Warg is shown looking slightly pathetic and painfully thin, puffing in an eccentric mechanical fashion on a cigarette.
 
Anders Riisager, the deputy public prosecutor, gave no rationale for showing the footage, saying only that they would "come back to his later", but the video's surprise appearance confounded police critics who have claimed they have discovered no new evidence in their 15-month investigation.
 
 
Warg and his 21-year old Danish co-defendant are accused of hacking into Danish computer mainframes operated by US IT giant USC, stealing social security numbers from Denmark's national driving licence database, illegally accessing information in a Schengen Region database and hacking into police email accounts.
 
In his introduction, Riisager painted the intrusion in the most dramatic terms.
 
"Let me start a bit untraditionally with what the case is not about," he began his address. "This case is not about free speech, but the biggest hacker attack on police records."
 
"There is no evidence that data on CSC was changed," he said. "But with such large volumes, one can never be certain.
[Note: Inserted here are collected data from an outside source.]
(** An update whose stride is the size of a row. *)
Lemma linear_update_lemma val val' num_keys keys values table_id (l : linear_layer (uvm_state S) H) :
  inv val (us_cache (ll_table l)) -> insert_lock_ (ll_handler l) = false -> keys <> 0 -> 0 < values -> table_id < 1 ->
  rows_given c cfg num_sets cache_base num_rows val' (keys_list keys_at keys num_keys) values row (us_cache (ll_table l)) ->
  (forall k, k ∉ keys_list keys_at keys num_keys -> val' k = val k) -> disable_uvm_update c = false ->
  launch_order 32 num_keys (update_threads num_keys) -> 0 < num_keys < 2 ^ 31 -> num_keys * row < 2 ^ 32 ->
  exists l', ll_update true num_keys keys row row values table_id l = Some (Ok tt, l') /\
    inv val' (us_cache (ll_table l')) /\ insert_lock_ (ll_handler l') = false /\ us_values (ll_table l') = us_values (ll_table l) /\
    ll_never_insert l' = ll_never_insert l.
Proof.
  intros Hinv Hl Hk Hv Hid Hr Hvv Hen Ho Hn Hfit.
  assert (Elen : Z.of_nat (length (keys_list keys_at keys num_keys)) = num_keys) by (unfold keys_list; rewrite length_fmap, length_seqZ; lia).
  destruct (gpu_update_lemma K T c cfg num_sets cache_base Hns Hslots Hcfg Hrow Heven Hmax num_rows Huvm Hapart Hk32 Hvalid
              (update_threads num_keys) val val' (keys_list keys_at keys num_keys) row values (us_cache (ll_table l)))
    as (s' & E & Hi); rewrite ?Elen; [|done|done|done|done|done|done|lia|lia|lia|].
  { intros E0. rewrite E0 in Elen. simpl in Elen. lia. }
  set (t' := with_cache (ll_table l) s').
  exists (with_handler (with_table l t') (released true (ll_handler l))). split_and!; [|done| |done|done].
  - unfold ll_update. rewrite row_checks_Ok by (done || lia). apply locked_operation_Ok; [done|].
    simpl. unfold on_cache. by rewrite E.
  - simpl. unfold released. by destruct (heuristic_ (ll_handler l)).
Qed.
My criminal record could have been changed to say that I am a murderer."
 
Riisager argued that  "Warg is probably a genius with a computer, even he will probably not deny that. A simple Google search also shows that Warg, also known as anakata, is known both as an IT specialist and hacker."
 
Maria Cingali, the other prosecutor, then took the jury through the technical evidence.
 
As well as the many files and logs linking Warg's computer to the intrusion at CSC, she revealed that the hacker had run searches on the criminal register for Warg's date of birth, for WikiLeaks founder Julian Assange, and for two Swedish criminals.
 
Although the police remained unable to break the encryption on the laptop seized from the 21-year-old co-defendant, she said, there was still significant evidence on the unencrypted parts of the disc.
 
Police found flight confirmation details showing that the security consultant had flown to Cambodia in March 2012, a month before the data intrusion began.
 
Cingali also showed excerpts of chat logs between two hackers using the nicknames "My Evil Twin" and "Advanced Persistent Terrorist Threat", who Danish police believe to be Svartholm and his Danish co-defendant respectively.
 
In the chats, in which they discuss hacking CSC's database, Advanced Persistent Terrorist Threat reveals that he was was born in 1993, speaks Danish, used to work for PriceWaterhouseCoopers, and has a grandfather who was part of the group that developed the original CPR registry, all of which point towards the 21-year-old.
 
According to Cingali, the unencrypted parts of the drive also held a special control system that can be used to access CSC-systems, as well as a guide to how this mainframe could be hacked.
 
Warg is expected to argue, as he did in the related Swedish case in 2013, that the Macbook computer seized at his flat in Cambodia in August 2012, which contains much of the incriminating information for both cases, was a server he shared with several other people.
 
One of those others, he claims, probably accessed the computer remotely and then used it to carry out the intrusion.
 
Sweden's Appeal Court ruled in 2013 that the prosecution had not provided sufficient evidence to rule out the possibility of remote control, as a result clearing Warg of hacking into the Scandinavian bank Nordea.
 
In his opening statement Riisager contradicted the Swedish court's findings.
 
"Technical studies indicate that the computer was rebooted 172 times during the critical period, which should have prevented any remote control, and technical studies find no evidence that the remote control has taken place," he said.
 
"The Centre for Cybercrime, which among others has helped to investigate the computer, has stated in its conclusions that they find it very unlikely that remote control happened," he added.
 
Tuesday's hearing was delayed almost as soon as it began, after the defence objected to what they called a "deliberate" and "tactical" attempt by the prosecution a new 27-page document, and a USB stick containing 92 slides the defence complained were confusing and made unwarranted assumptions in the case. After the prosecution agreed to discard the disputed slides, the case went ahead after lunch.